Now this scenario raises a bunch of questions
Why not use method calls/web services?
• A service bus like MassTransit allows you to send and forget. You give the bus a message and let the bus decide where to send the message. This means you do not need to know that HR is now looking after message X and the Logistic is dealing with message Y differently. You don’t care. You also don’t need references to those other systems. Changes to other systems are much less likely to affect your system.
Why the ignorance?
• What happens if the business now decides that when we raise a Purchase Order we also need to alert Logistics, Warehousing, Marketing and the original Sales department? If you where using traditional web services this means you would need to go into you code add references to those web services and make class to them from the raising application. With a service bus you raise the message and let the the bus forward the message on t the interested parties. It means the component focuses on the job it is supposed to do and not worry about departmental interactions. This concern is now that of the Bus
Why messages?
• As business and their technical solution grow, maintaining those technical solutions can become difficult. Architects have been using SOA approaches to help delineate logical service and use messages as the means of moving data around. A message in itself guides the bus to what its intended purpose is. A CreateNewPurchaseOrderRequest is quite self explanatory and very specific. Well constructed messages and services means disparate components can talk to each other, showing their intention but hiding the implementation.

Benefits of MassTransit
• Loose coupling/Recipient ignorance: Send and forget. In the same vein you can subscribe to a message type and not care where it was sent from.
• Asynchronous communication: no need to hold up connections and thread waiting for replies. You can send the request and if you are interested in the response subscribe to the message type
• Durable and reliable messaging thanks to the message queue backbone (e.g. MSMQ)
• Light weight : MassTransit.ServiceBus.dll, MassTransit.ServiceBus.MSMQ.dll & MassTransit.WindsorIntegration.dll combined are under 100KB
• .Net Type safe. You can subscribe to message based on the .net type of the message. No need to interrogate XML files or manually transform .net types to xml etc
• Castle integration: The stack is built using best practices such as IoC and is ready to integrate with the popular .net Library “Castle”
• Open Source: The source code, including unit tests and samples, are available openly.

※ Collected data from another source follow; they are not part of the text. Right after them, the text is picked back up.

Record Stats := {
  total_breakers : nat;
  open : nat;
  half_open : nat;
  closed : nat;
  StatsBreakers : gmap string BreakerInfo
}.

(** The loop of [GetStats] counts the states by their names. *)
Definition countState (name : string) (states : gmap string BreakerInfo) : nat :=
  length (filter (fun info => InfoState info = name) (map_to_list states).*2).

Definition GetStats (m : Manager) : Stats :=
  let states := GetAllStates m in
  {| total_breakers := size states;
     open := countState "open" states;
     half_open := countState "half-open" states;
     closed := countState "closed" states;
     StatsBreakers := states |}.

(** [HealthCheck] returns an error naming the open breakers, in the
    order in which the map happens to be traversed, or [nil]. *)
Definition HealthCheck (m : Manager) : option (list string) :=
  let openBreakers :=
    (filter (fun p => IsOpen p.2 = true) (map_to_list (breakers m))).*1 in
  if (0 <? length openBreakers)%nat then Some openBreakers else None.

End Circuit.

(** ** The shared store of the distributed limiter *)

Module Redis.

(** A sorted set maps members to scores.  The limiter's members are the
    decimal renderings of integers and are represented by the integers.
    [expireAt] is the instant of the server clock, in milliseconds, at
    which the key disappears. *)
Record entry := {
  zset : gmap Z Z;
  expireAt : option Z
}.

Record client := { addr : string }.

Definition live (clock : Z) (e : entry) : bool :=
  match expireAt e with
  | None => true
  | Some t => clock <? t
  end.

Definition emptyEntry : entry := {| zset := ∅; expireAt := None |}.

(** The value of [key] as the server sees it at time [clock]. *)
Definition get (clock : Z) (key : string) (st : gmap string entry) : entry :=
  match st !! key with
  | Some e => if live clock e then e else emptyEntry
  | None => emptyEntry
  end.

(** A key whose sorted set is empty does not exist. *)
Definition put (key : string) (e : entry) (st : gmap string entry)
  : gmap string entry :=
  if (size (zset e) =? 0)%nat then delete key st else <[key := e]> st.

(** [ZREMRANGEBYSCORE key -inf max]: both bounds are inclusive. *)
Definition zremrangebyscore_upto (max : Z) (zs : gmap Z Z) : gmap Z Z :=
  filter (fun p => max < p.2) zs.

Definition zcard (zs : gmap Z Z) : Z := Z.of_nat (size zs).

(** [ZADD key score member] adds the member or updates its score. *)
Definition zadd (score member : Z) (zs : gmap Z Z) : gmap Z Z :=
  <[member := score]> zs.

End Redis.

(** ** package ratelimit *)

Module RateLimit.

(** What a call observes of the outside world: the gateway's clock
    ([time.Now()], nanoseconds), the verdict of the token-bucket library
    ([rate.Limiter.Allow], outside the repository), the clock of the
    store (milliseconds) and whether the round trip to the store fails. *)
Record Env := {
  now : Z;
  limiterAllows : bool;
  redisClock : Z;
  redisFails : bool
}.

Inductive error := ErrRateLimit.

Module TokenBucket.

Record Limiter := { limLimit : Z; limBurst : Z }.

Record t := {
  limiters : gmap string Limiter;
  rate : Z;
  burst : Z
}.

Definition NewTokenBucket (rps burst : Z) : t :=
  {| limiters := ∅; rate := rps; burst := burst |}.

Definition Allow (key : string) (env : Env) (tb : t) : (bool * option error) * t :=
  let tb' :=
    match limiters tb !! key with
    | Some _ => tb
    | None =>
        {| limiters :=
             <[key := {| limLimit := rate tb; limBurst := burst tb |}]> (limiters tb);
           rate := rate tb; burst := burst tb |}
    end in
  ((limiterAllows env, None), tb').

Definition Reset (key : string) (tb : t) : option error * t :=
  (None, {| limiters := delete key (limiters tb); rate := rate tb; burst := burst tb |}).

End TokenBucket.

Module SlidingWindow.

(** [windows] maps a key to its [Window.requests]. *)
Record t := {
  windows : gmap string (list Z);
  limit : Z;
  window : Z
}.

Definition NewSlidingWindow (limit window : Z) : t :=
  {| windows := ∅; limit := limit; window := window |}.

(** The loop advancing [i] over the requests before the cutoff,
    followed by the reslice [requests[i:]]. *)
Fixpoint dropOld (cutoff : Z) (requests : list Z) : list Z :=
  match requests with
  | [] => []
  | r :: rest => if r <? cutoff then dropOld cutoff rest else requests
  end.

Definition Allow (key : string) (now : Z) (sw : t) : (bool * option error) * t :=
  let requests := default [] (windows sw !! key) in
  let cutoff := now - window sw in
  let requests := dropOld cutoff requests in
  if limit sw <=? Z.of_nat (length requests)
  then ((false, None),
        {| windows := <[key := requests]> (windows sw);
           limit := limit sw; window := window sw |})
  else ((true, None),
        {| windows := <[key := requests ++ [now]]> (windows sw);
           limit := limit sw; window := window sw |}).

(** Sequential calls [(key, now)]; the log records every call with its
    verdict, in call order. *)
Fixpoint run (calls : list (string * Z)) (sw : t) : list (string * Z * bool) * t :=
  match calls with
  | [] => ([], sw)
  | (key, now) :: rest =>
      let '((allowed, _), sw') := Allow key now sw in
      let '(log, sw'') := run rest sw' in
      ((key, now, allowed) :: log, sw'')
  end.

Definition requests (key : string) (sw : t) : list Z :=
  default [] (windows sw !! key).

(** The clock readings of the calls on [key], and the readings of those
    that were allowed. *)
Definition keyTimes (key : string) (calls : list (string * Z)) : list Z :=
  (filter (fun c => c.1 = key) calls).*2.

Definition allowedTimes (key : string) (log : list (string * Z * bool)) : list Z :=
  (fun e => e.1.2) <$> filter (fun e => e.1.1 = key /\ e.2 = true) log.

Definition Reset (key : string) (sw : t) : option error * t :=
  (None, {| windows := delete key (windows sw); limit := limit sw; window := window sw |}).

End SlidingWindow.

Module FixedWindow.

Record Counter := { count : Z; windowStart : Z }.

Record t := {
  counters : gmap string Counter;
  limit : Z;
  window : Z
}.

Definition NewFixedWindow (limit window : Z) : t :=
  {| counters := ∅; limit := limit; window := window |}.

(** Seconds from the zero [time.Time] (January 1, year 1) to the Unix
    epoch, as package [time] computes it. *)
Definition unixToInternal : Z :=
  (1969 * 365 + 1969 / 4 - 1969 / 100 + 1969 / 400) * 86400.

(** [t.Truncate(d)] rounds down to a multiple of [d] since the zero
    time; clock readings are counted from the Unix epoch. *)
Definition Truncate (d t : Z) : Z :=
  if d <=? 0 then t else t - (t + unixToInternal * 1000000000) mod d.

(** A counter created by this call starts in the window of the first
    clock reading; the second reading is not earlier, so the state
    after the reset test is the one computed here from one reading. *)
Definition Allow (key : string) (now : Z) (fw : t) : (bool * option error) * t :=
  let currentWindow := Truncate (window fw) now in
  let counter :=
    default {| count := 0; windowStart := currentWindow |} (counters fw !! key) in
  let counter :=
    if windowStart counter <? currentWindow
    then {| count := 0; windowStart := currentWindow |}
    else counter in
  if limit fw <=? count counter
  then ((false, None),
        {| counters := <[key := counter]> (counters fw);
           limit := limit fw; window := window fw |})
  else ((true, None),
        {| counters :=
             <[key := {| count := int64_wrap (count counter + 1);
                         windowStart := windowStart counter |}]> (counters fw);
           limit := limit fw; window := window fw |}).

Definition Reset (key : string) (fw : t) : option error * t :=
  (None, {| counters := delete key (counters fw); limit := limit fw; window := window fw |}).

(** Sequential calls [(key, now)]; the log records every call with its
    verdict, in call order. *)
Fixpoint run (calls : list (string * Z)) (fw : t) : list (string * Z * bool) * t :=
  match calls with
  | [] => ([], fw)
  | (key, now) :: rest =>
      let '((allowed, _), fw') := Allow key now fw in
      let '(log, fw'') := run rest fw' in
      ((key, now, allowed) :: log, fw'')
  end.

End FixedWindow.

Module Distributed.

Record t := {
  client : Redis.client;
  limit : Z;
  window : Z
}.

Definition NewDistributedRateLimit (client : Redis.client) (limit window : Z) : t :=
  {| client := client; limit := limit; window := window |}.

(** The Lua script, run atomically by the store at server time [clock]
    with [KEYS[1] = key] and [ARGV = (window, limit, now)]. *)
Definition script (clock : Z) (key : string) (window limit now : Z)
    (st : gmap string Redis.entry) : list Z * gmap string Redis.entry :=
  let e := Redis.get clock key st in
  let zs := Redis.zremrangebyscore_upto (now - window * 1000) (Redis.zset e) in
  let current := Redis.zcard zs in
  if current <? limit then
    let zs' := Redis.zadd now now zs in
    ([1; limit - current - 1],
     Redis.put key
       {| Redis.zset := zs'; Redis.expireAt := Some (clock + window * 1000) |} st)
  else
    ([0; 0],
     Redis.put key {| Redis.zset := zs; Redis.expireAt := Redis.expireAt e |} st).

Definition millisecond : Z := 1000000.

(** [UnixMilli] of the clock reading and the window in milliseconds
    are the script's arguments; a failed round trip leaves the store
    as it was. *)
Definition Allow (key : string) (env : Env) (drl : t)
    (st : gmap string Redis.entry)
  : (bool * option error) * gmap string Redis.entry :=
  let nowMs := now env / millisecond in
  let windowMs := window drl ÷ millisecond in
  if redisFails env then ((false, Some ErrRateLimit), st)
  else
    let '(values, st') := script (redisClock env) key windowMs (limit drl) nowMs st in
    ((bool_decide (values !! 0%nat = Some 1), None), st').

(** [DEL key]; a failed round trip leaves the store as it was. *)
Definition Reset (key : string) (env : Env) (drl : t)
    (st : gmap string Redis.entry) : option error * gmap string Redis.entry :=
  if redisFails env then (Some ErrRateLimit, st) else (None, delete key st).

(** Script runs [(clock, now)] on one key with fixed window and limit;
    the replies are collected in call order. *)
Fixpoint runScript (key : string) (window limit : Z) (calls : list (Z * Z))
    (st : gmap string Redis.entry) : list (list Z) * gmap string Redis.entry :=
  match calls with
  | [] => ([], st)
  | (clock, now) :: rest =>
      let '(r, st') := script clock key window limit now st in
      let '(rs, st'') := runScript key window limit rest st' in
      (r :: rs, st'')
  end.

End Distributed.

Inductive Algorithm :=
| AlgTokenBucket (tb : TokenBucket.t)
| AlgSlidingWindow (sw : SlidingWindow.t)
| AlgFixedWindow (fw : FixedWindow.t)
| AlgDistributed (drl : Distributed.t).

(** [Algorithm.Allow], dispatched on the implementation. *)
Definition Allow (key : string) (env : Env) (a : Algorithm)
    (st : gmap string Redis.entry)
  : (bool * option error) * Algorithm * gmap string Redis.entry :=
  match a with
  | AlgTokenBucket tb =>
      let '(r, tb') := TokenBucket.Allow key env tb in (r, AlgTokenBucket tb', st)
  | AlgSlidingWindow sw =>
      let '(r, sw') := SlidingWindow.Allow key (now env) sw in (r, AlgSlidingWindow sw', st)
  | AlgFixedWindow fw =>
      let '(r, fw') := FixedWindow.Allow key (now env) fw in (r, AlgFixedWindow fw', st)
  | AlgDistributed drl =>
      let '(r, st') := Distributed.Allow key env drl st in (r, AlgDistributed drl, st')
  end.

Record Manager := {
  algorithms : gmap string Algorithm;
  config : Config.RateLimitConfig
}.

(** The [switch] that builds the default algorithm. *)
Definition defaultAlgorithm (cfg : Config.RateLimitConfig)
    (redisClient : option Redis.client) : Algorithm :=
  let rule := Config.Default cfg in
  let tokenBucket :=
    AlgTokenBucket
      (TokenBucket.NewTokenBucket (Config.Requests rule) (Config.Burst rule)) in
  if decide (Config.Algorithm cfg = "token_bucket") then tokenBucket
  else if decide (Config.Algorithm cfg = "sliding_window") then
    AlgSlidingWindow
      (SlidingWindow.NewSlidingWindow (Config.Requests rule) (Config.Window rule))
  else if decide (Config.Algorithm cfg = "fixed_window") then
    AlgFixedWindow
      (FixedWindow.NewFixedWindow (Config.Requests rule) (Config.Window rule))
  else if decide (Config.Algorithm cfg = "distributed") then
    match redisClient with
    | Some c =>
        AlgDistributed
          (Distributed.NewDistributedRateLimit c (Config.Requests rule) (Config.Window rule))
    | None => tokenBucket
    end
  else tokenBucket.

(** The [switch] of the per-user and per-service loops: no [default]
    case, and no fallback when the store is missing. *)
Definition scopedAlgorithm (cfg : Config.RateLimitConfig)
    (redisClient : option Redis.client) (rule : Config.RateLimitRule)
  : option Algorithm :=
  if decide (Config.Algorithm cfg = "token_bucket") then
    Some (AlgTokenBucket
            (TokenBucket.NewTokenBucket (Config.Requests rule) (Config.Burst rule)))
  else if decide (Config.Algorithm cfg = "sliding_window") then
    Some (AlgSlidingWindow
            (SlidingWindow.NewSlidingWindow (Config.Requests rule) (Config.Window rule)))
  else if decide (Config.Algorithm cfg = "fixed_window") then
    Some (AlgFixedWindow
            (FixedWindow.NewFixedWindow (Config.Requests rule) (Config.Window rule)))
  else if decide (Config.Algorithm cfg = "distributed") then
    (fun c => AlgDistributed
       (Distributed.NewDistributedRateLimit c (Config.Requests rule) (Config.Window rule)))
      <$> redisClient
  else None.

Definition register (cfg : Config.RateLimitConfig)
    (redisClient : option Redis.client) (prefix : string)
    (id : string) (rule : Config.RateLimitRule)
    (algs : gmap string Algorithm) : gmap string Algorithm :=
  match scopedAlgorithm cfg redisClient rule with
  | Some a => <[prefix +:+ id := a]> algs
  | None => algs
  end.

Who would want to use MassTransit?
• A designer or developer who’s systems are predominantly in .Net realm.
• A designer or developer that wants to have a means to communicate to separate systems in a loosely coupled and possibly asynchronously manner
• A designer or developer that wants to have a reliable and durable means of communication
• A designer or developer that wants to have an easy means to set up a messaging bus!

What does this require of the developer?
• You will need a supported Messaging Implementation such as MSMQ
• You will need to base your communication on a message construct i.e. each message has a specific intent and relevant data. Passing entities is not explicit enough as it does not show intent.
• You will need to reference MassTransit and use the library accordingly! (see the samples for more info)

I hope this gives some basic back grounds as to what MassTransit is and does. Any question please email me or for technical issues go here

2 comments:

Unknown said...

Thanks for writing this up, it really helps explain the intent of MassTransit. It was especially helpful to see it explicitly called out that this is a .NET-centric solution. That is, that if you have some development teams writing apps for your service bus that don't want to write .NET code, this isn't an optimal solution.

Unknown said...

No worries Peter,
I hopes it helps either using the ESB or in the descion to implement an ESB. If you are interested in .Net based lightweight ESBs then be sure to keep and eye on MT as Chris and Dru have updated quite alot of the components since this article was written. Also look at Udi's NServiceBus and Ayendes RhinoServiceBus in his RhinoCommons library. Both have extensive blog postings about not only their ESB but SOA associated stuff too.